Humanists for Social Justice and Environmental Action supports Human Rights, Social and Economic Justice, Environmental Activism and Planetary Ethics in North America & Globally, with particular reference to the Universal Declaration of Human Rights and other Human Rights UN treaties and conventions listed above.

Tuesday

BBC/UN - Million-dollar beds fuel Madagascar timber crisis

Million-dollar beds fuel Madagascar timber crisis
GLOBAL WITNESS:The recently-implemented Lacey Act, in the US, which makes an offence of importing illegally-logged timber, has reportedly deterred many buyers in the US. Last year it led to authorities mounting a raid on the world-famous Gibson guitar company over allegedly illegal Madagascan rosewood. However, it has not deterred the Chinese, who import over 98% of illegally harvested Ebony, Rosewoo from national parks.

Soaring demand in China and political unrest in Madagascar are fuelling illegal logging for hardwoods in the African nation, a report concludes. Global Witness and the Environmental Investigation Agency (EIA) talked to loggers, government agencies and traders to compile their report.

In China, they discovered beds on sale for $1m, made from Madagascan wood. The report was launched at the UN Convention on Biological Diversity (CBD) meeting in Nagoya, Japan.

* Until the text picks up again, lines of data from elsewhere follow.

(** ** Registrations *)

(** An entry in memory with pages, none of them page 0, far from the end of the memory. *)
Definition reg_ok (r : Z) : Prop := 0 < r < 2 ^ 62 /\ exists d, regs !! r = Some d /\
  1 <= pagenum d /\ 1 <= npages d /\ pagenum d + npages d <= 2 ^ 62.

Definition covers (r p : Z) : Prop := exists d, regs !! r = Some d /\
  DREG_BEGIN d <= p <= DREG_END d.

Lemma reg_ok_end r : reg_ok r -> exists d, regs !! r = Some d /\ reg_end regs r = DREG_END d /\
  1 <= DREG_BEGIN d <= DREG_END d /\ DREG_END d < 2 ^ 62.
Proof.
  intros (_ & d & E & H1 & H2 & H3). exists d. split; [done|]. unfold reg_end, DREG_BEGIN.
  rewrite E. split; [done|]. unfold DREG_END. rewrite u64_small by lia. lia.
Qed.

(** The order of an area's list. *)
Definition before (a b : Z) : Prop :=
  reg_end regs b < reg_end regs a \/ reg_end regs a = reg_end regs b /\ b < a.

Lemma compare_before a b : reg_ok a -> reg_ok b -> (0 <? compare_dregs regs a b) = true <-> before a b.
Proof.
  intros Ha Hb. destruct (reg_ok_end a Ha) as (da & _ & Ea & ?), (reg_ok_end b Hb) as (db & _ & Eb & ?).
  destruct Ha as [Ha _], Hb as [Hb _]. rewrite Z.ltb_lt. unfold compare_dregs, before.
  rewrite Ea, Eb in *. destruct (Z.eqb_spec (DREG_END da) (DREG_END db)); cbn [negb];
    rewrite i64_page by (unfold page; lia); lia.
Qed.

Definition sorted (l : list Z) : Prop := StronglySorted before l /\ Forall reg_ok l.

Lemma sorted_one r : reg_ok r -> sorted [r].
Proof. intros H. split; [by repeat constructor|]. constructor; [done|constructor]. Qed.

Lemma before_total a b : before a b \/ a = b \/ before b a.
Proof. unfold before. lia. Qed.

Lemma sorted_nodup l : sorted l -> NoDup l.
Proof.
  intros [H _]. induction H as [|a l H IH HF]; constructor; [|done].
  intros Hin. rewrite Forall_forall in HF. specialize (HF a Hin). unfold before in HF. lia.
Qed.

Lemma sorted_length l : sorted l -> Z.of_nat (length l) <= 2 ^ 62.
Proof.
  intros Hs. pose proof (sorted_nodup l Hs) as Hnd. destruct Hs as [_ HF].
  assert (l ⊆+ seqZ 0 (2 ^ 62)) as Hsub.
  { apply NoDup_submseteq; [done|]. intros x Hx. rewrite Forall_forall in HF.
    apply elem_of_seqZ. destruct (HF x Hx). lia. }
  apply submseteq_length in Hsub. rewrite length_seqZ in Hsub. lia.
Qed.

Lemma ins_perm r l : ins regs r l ≡ₚ r :: l.
Proof.
  induction l as [|c l IH]; [done|]. cbn. destruct (0 <? _); [|done].
  rewrite IH. apply perm_swap.
Qed.

Lemma ins_sorted r l : reg_ok r -> r ∉ l -> sorted l -> sorted (ins regs r l).
Proof.
  intros Hr Hn [H HF]. split; [|by rewrite ins_perm; constructor].
  induction H as [|c l H IH Hc]; [by repeat constructor|].
  apply not_elem_of_cons in Hn as [Hne Hn]. apply Forall_cons in HF as [Ec HF]. cbn.
  destruct (0 <? compare_dregs regs c r) eqn:E.
  - apply compare_before in E; [|done..]. constructor; [by apply IH|].
    rewrite ins_perm. by constructor.
  - assert (before r c) as Hb.
    { destruct (before_total r c) as [?|[?|Hcr]]; [done|done|].
      apply compare_before in Hcr; [congruence|done..]. }
    constructor; [by constructor|]. constructor; [done|].
    eapply Forall_impl; [exact Hc|]. unfold before in *. cbn. intros; lia.
Qed.

Lemma del_elem r x l : NoDup l -> x ∈ del r l <-> x ∈ l /\ x <> r.
Proof.
  induction 1 as [|c l Hc Hnd IH]; [set_solver|]. cbn. destruct (Z.eqb_spec c r) as [->|Hne].
  - split; [intros Hx; split; [by right|by intros ->]|]. intros [[->|?]%elem_of_cons ?]; done.
  - rewrite !elem_of_cons, IH. naive_solver.
Qed.

Lemma del_sorted r l : sorted l -> sorted (del r l).
Proof.
  intros [H HF]. split.
  - induction H as [|c l H IH Hc]; [constructor|]. apply Forall_cons in HF as [_ HF]. cbn.
    destruct (c =? r); [done|]. constructor; [by apply IH|]. clear -Hc.
    induction l as [|b l IH]; [constructor|]. apply Forall_cons in Hc as [? Hc]. cbn.
    destruct (b =? r); [done|]. constructor; auto.
  - clear H. induction l as [|c l IH]; [constructor|]. apply Forall_cons in HF as [? HF]. cbn.
    destruct (c =? r); [done|]. constructor; auto.
Qed.

(** ** Which registrations own a page

    [own p r] says that the registration [r] covers the page [p]; [U] bounds the
    registrations there are. *)
Context (U : gset Z).
Implicit Types (own : Z -> Z -> Prop) (l : list area).

Definition owned own (ar : area) : Prop := sorted (a_regs ar) /\ a_regs ar <> [] /\
  forall p, a_start ar <= p <= a_end ar -> forall r, r ∈ a_regs ar <-> own p r.

Record db_own (s : vma_db) l own : Prop := {
  o_rep : db_rep s l;
  o_owned : Forall (owned own) l;
  o_cover : forall p r, own p r -> exists ar, ar ∈ l /\ a_start ar <= p <= a_end ar;
  o_known : forall p r, own p r -> r ∈ U }.

(** [own] with [r] on the pages from [b] to [e - 1]. *)
Definition plus own (r b e : Z) : Z -> Z -> Prop := fun p x => own p x \/ (x = r /\ b <= p < e).

Lemma db_own_ext s l own own' : (forall p r, own p r <-> own' p r) -> db_own s l own -> db_own s l own'.
Proof.
  intros He [H1 H2 H3 H4]. split; [done| | |].
  - eapply Forall_impl; [exact H2|]. intros ar (? & ? & H). split; [done|]. split; [done|].
    intros p Hp r. by rewrite <- He, H.
  - intros p r H%He. eauto.
  - intros p r H%He. eauto.
Qed.

Lemma own_area s l own ar : db_own s l own -> ar ∈ l -> owned own ar /\ area_pages ar.
Proof.
  intros [[_ _ _ _ _ [_ Hp]] Ho _ _] Hin. rewrite Forall_forall in Ho, Hp. auto.
Qed.

Lemma regs_bound s l own ar : db_own s l own -> ar ∈ l ->
  (length (a_regs ar) <= size U)%nat /\ Z.of_nat (length (a_regs ar)) <= 2 ^ 62.
Proof.
  intros Hd Hin. destruct (own_area _ _ _ _ Hd Hin) as [(Hs & _ & Ho) [Hp _]].
  split; [|by apply sorted_length].
  pose proof (sorted_nodup _ Hs) as Hnd. rewrite <- (size_list_to_set (C := gset Z)) by done.
  apply subseteq_size. intros r Hr%elem_of_list_to_set.
  apply (o_known _ _ _ Hd (a_start ar)). apply Ho; [lia|done].
Qed.

(** Areas that do not meet the pages where the owners change stay owned. *)
Lemma owned_plus own r b e ar : owned own ar -> a_end ar < b \/ e <= a_start ar ->
  owned (plus own r b e) ar.
Proof.
  intros (H1 & H2 & H3) Hd. split; [done|]. split; [done|].
  intros p Hp x. rewrite H3 by done. unfold plus. intuition lia.
Qed.

Lemma forall_owned_plus own r b e l : Forall (owned own) l ->
  (forall a, a ∈ l -> a_end a < b \/ e <= a_start a) -> Forall (owned (plus own r b e)) l.
Proof.
  rewrite !Forall_forall. intros H Hd a Ha. apply owned_plus; auto.
Qed.

(** A new area owned by [r] alone. *)
Lemma own_gap s s' l1 l2 own r x begin last : db_own s (l1 ++ l2) own -> reg_ok r -> r ∈ U ->
  begin <= last -> (forall a, a ∈ l1 -> a_end a < begin) -> (forall a, a ∈ l2 -> last < a_start a) ->
  db_rep s' (l1 ++ Area x begin last [r] :: l2) ->
  db_own s' (l1 ++ Area x begin last [r] :: l2) (plus own r begin (last + 1)).
Proof.
  intros [H1 H2 H3 H4] Hr Hu Hle Ha1 Ha2 Hrep. apply Forall_app in H2 as [O1 O2]. split; [done| | |].
  - apply Forall_app. split; [|constructor].
    + apply forall_owned_plus; [done|]. intros a Ha. left. auto.
    + split; [by apply sorted_one|]. split; [done|]. cbn. intros p Hp y.
      rewrite list_elem_of_singleton. unfold plus. split; [intros ->; right; lia|].
      intros [Hy|[? _]]; [|done]. destruct (H3 p y Hy) as (a & [Ha|Ha]%elem_of_app & Hpa).
      * specialize (Ha1 a Ha). lia.
      * specialize (Ha2 a Ha). lia.
    + apply forall_owned_plus; [done|]. intros a Ha. right. specialize (Ha2 a Ha). lia.
  - intros p y [Hy|[-> Hp]].
    + destruct (H3 p y Hy) as (a & Ha & Hpa). exists a. split; [|done]. set_solver.
    + eexists. split; [apply elem_of_app; right; by left|]. cbn. lia.
  - intros p y [Hy|[-> _]]; eauto.
Qed.

(** An area cut in two. *)
Lemma own_split s s' l1 ar l2 own x cut : db_own s (l1 ++ ar :: l2) own ->
  a_start ar < cut <= a_end ar ->
  db_rep s' (l1 ++ with_end (cut - 1) ar :: Area x cut (a_end ar) (a_regs ar) :: l2) ->
  db_own s' (l1 ++ with_end (cut - 1) ar :: Area x cut (a_end ar) (a_regs ar) :: l2) own.
Proof.
  intros [H1 H2 H3 H4] Hcut Hrep. apply Forall_app in H2 as [O1 O2].
  apply Forall_cons in O2 as [(S & N & O) O2]. split; [done| | |done].
  - apply Forall_app. split; [done|]. constructor; [|constructor; [|done]];
      (split; [done|split; [done|]]); cbn; intros p Hp; apply O; lia.
  - intros p y Hy. destruct (H3 p y Hy) as (a & Ha & Hpa).
    apply elem_of_app in Ha as [Ha|[->|Ha]%elem_of_cons].
    + exists a. set_solver.
    + destruct (Z.lt_ge_cases p cut).
      * exists (with_end (cut - 1) ar). cbn. split; [set_solver|lia].
      * exists (Area x cut (a_end ar) (a_regs ar)). cbn. split; [set_solver|lia].
    + exists a. set_solver.
Qed.

(** An area that [r] comes to own as a whole. *)
Lemma own_add s s' l1 ar l2 own r : db_own s (l1 ++ ar :: l2) own -> reg_ok r -> r ∈ U ->
  (forall p, a_start ar <= p <= a_end ar -> ~ own p r) ->
  db_rep s' (l1 ++ with_regs (ins regs r (a_regs ar)) ar :: l2) ->
  db_own s' (l1 ++ with_regs (ins regs r (a_regs ar)) ar :: l2)
    (plus own r (a_start ar) (a_end ar + 1)).
Proof.
  intros [H1 H2 H3 H4] Hr Hu Hn Hrep. apply Forall_app in H2 as [O1 O2].
  apply Forall_cons in O2 as [(S & N & O) O2]. pose proof (r_order _ _ H1) as Ho.
  rewrite in_order_app, in_order_cons in Ho. destruct Ho as (_ & ([Hp _] & _ & Hg) & Hl).
  assert (r ∉ a_regs ar) as Hnr by (rewrite (O (a_start ar)) by lia; apply Hn; lia).
  split; [done| | |].
  - apply Forall_app. split; [|constructor].
    + apply forall_owned_plus; [done|]. intros a Ha. left. apply Hl; [done|by left].
    + split; [by apply ins_sorted|]. cbn. split.
      { intros E. pose proof (ins_perm r (a_regs ar)) as P. rewrite E in P. by apply Permutation_nil_cons in P. }
      intros p Hp' y. rewrite ins_perm, elem_of_cons, (O p) by done. unfold plus. intuition lia.
    + apply forall_owned_plus; [done|]. intros a Ha. right. specialize (Hg a Ha). lia.
  - intros p y [Hy|[-> Hp']].
    + destruct (H3 p y Hy) as (a & Ha & Hpa). apply elem_of_app in Ha as [Ha|[->|Ha]%elem_of_cons].
      * exists a. set_solver.
      * eexists. split; [apply elem_of_app; right; by left|done].
      * exists a. set_solver.
    + eexists. split; [apply elem_of_app; right; by left|]. cbn. lia.
  - intros p y [Hy|[-> _]]; eauto.
Qed.
(** One pair into the table, from the bytes [k 0 v tail 0]. *)
Lemma store_spec pre k v tail post t : tab_wf t -> no_zero k -> no_zero (v ++ tail) ->
  len k < MAXKEYLEN -> len v < MAXVALLEN ->
  0 <= PMIU_keyval_tab_idx t < KEYVAL_TAB_SIZE ->
  exists e, store_pair (pre ++ k ++ 0 :: (v ++ tail) ++ 0 :: post) (len pre) (len pre + len k + 1)
      (len pre + len k + 1 + len v) t =
    Ok (Tab (<[Z.to_nat (PMIU_keyval_tab_idx t) := e]> (PMIU_keyval_tab t))
          (PMIU_keyval_tab_idx t + 1)) /\
    entry_wf e /\ holds e (k, v).
Proof.
  intros [Hlen Hwf] Hk Hv Hkl Hvl Hi. unfold store_pair.
  destruct (aget_in (PMIU_keyval_tab t) (PMIU_keyval_tab_idx t)) as (e & Ee & Hl);
    [unfold KEYVAL_TAB_SIZE in *; lia|].
  rewrite Ee. cbn [mbind result_bind].
  destruct (proj1 (Forall_lookup _ _) Hwf _ _ Hl) as [Hek Hev].
  rewrite (strncpy_spec (key e) pre k) by (done || (rewrite ?Hek; unfold MAXKEYLEN in *; lia)).
  cbn [mbind result_bind].
  replace (pre ++ k ++ 0 :: (v ++ tail) ++ 0 :: post)
    with ((pre ++ k ++ [0]) ++ (v ++ tail) ++ 0 :: post) by (by rewrite <- !app_assoc).
  replace (len pre + len k + 1) with (len (pre ++ k ++ [0]))
    by (rewrite !len_app; change (len [0]) with 1; lia).
  rewrite (strncpy_spec (value e) (pre ++ k ++ [0]) (v ++ tail))
    by (done || (rewrite ?Hev; unfold MAXVALLEN in *; lia)).
  cbn [mbind result_bind]. set (m := Z.to_nat (Z.min (len (v ++ tail)) (MAXVALLEN - 1))).
  assert (length v <= m <= length (v ++ tail))%nat as Hm.
  { unfold m. rewrite len_app. unfold len, MAXVALLEN in *. rewrite length_app. lia. }
  assert (m < 1024)%nat as Hm' by (unfold m, MAXVALLEN; lia).
  set (a := take m (v ++ tail) ++ 0 :: drop (S m) (value e)).
  assert (len a = MAXVALLEN) as Ha.
  { unfold a, len. rewrite length_app, length_take. cbn [length]. rewrite length_drop.
    unfold len, MAXVALLEN in *. lia. }
  assert (take (length v) a = v) as Hta.
  { unfold a. rewrite take_app_le by (rewrite length_take; lia).
    rewrite take_take, Nat.min_l by lia. by rewrite take_app_length. }
  replace (len (pre ++ k ++ [0]) + len v - len (pre ++ k ++ [0])) with (len v) by lia.
  rewrite i32_small by (pose proof (len_nonneg v); unfold MAXVALLEN in *; lia).
  rewrite (insert_after v a Hta) by lia. cbn [mbind result_bind].
  rewrite aset_in by (unfold KEYVAL_TAB_SIZE in *; lia). cbn [mbind result_bind].
  eexists. split; [done|]. split; [split; cbn [key value]|split; cbn [key value fst snd]].
  - unfold len. rewrite length_app, length_take. cbn [length]. rewrite length_drop.
    unfold len, MAXKEYLEN in *. lia.
  - unfold len in *. rewrite length_app. cbn [length]. rewrite length_drop. lia.
  - rewrite take_ge by (unfold len, MAXKEYLEN in *; lia). by apply cstr_app.
  - eauto.
Qed.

Madagascan politics is split between factions associated with ex-President Marc Ravalomana and the rival who ousted him in a 2009 coup, Andry Rajoelina. Conservation groups have previously warned that illegal extraction of timber and wildlife could flourish in this milieu, but the EIA/Global Witness is the first investigation to show the scale of the problem. "The pre-existing problem of illegal logging was turned into a flood of tree-cutting in national parks, and a flood of wood out of Madagascar to China and the West," said Alexander von Bismarck, EIA's executive director. Felling the three species concerned - ebony, rosewood and pallisander - is forbidden, but the government has issued permits cheaply for traders to export stockpiles, which led to further logging.

The two organisations were asked by Madagascar's national parks service to conduct the investigation. This official endorsement enabled them to access records in government departments, such as cargo manifests and trade data. But most of the details emerged through contact with the loggers and traders, who appeared - in written accounts and in video produced during the investigations - not at all concerned with keeping their activities under wraps. Instead they were keen to take the investigators, posing as buyers, into the heart of the logging zone (A UNESCO WORLD HERITAGE SITE). "Within one day we had the staff of the top boss in [the town of] Antalaha saying 'we'll take you into the National Park and show you where we cut wood for this German buyer'," Mr von Bismarck recounted.

EIA and Global Witness also went undercover in China and other countries, discussing with people in the furniture trade where the wood came from and how much it was worth.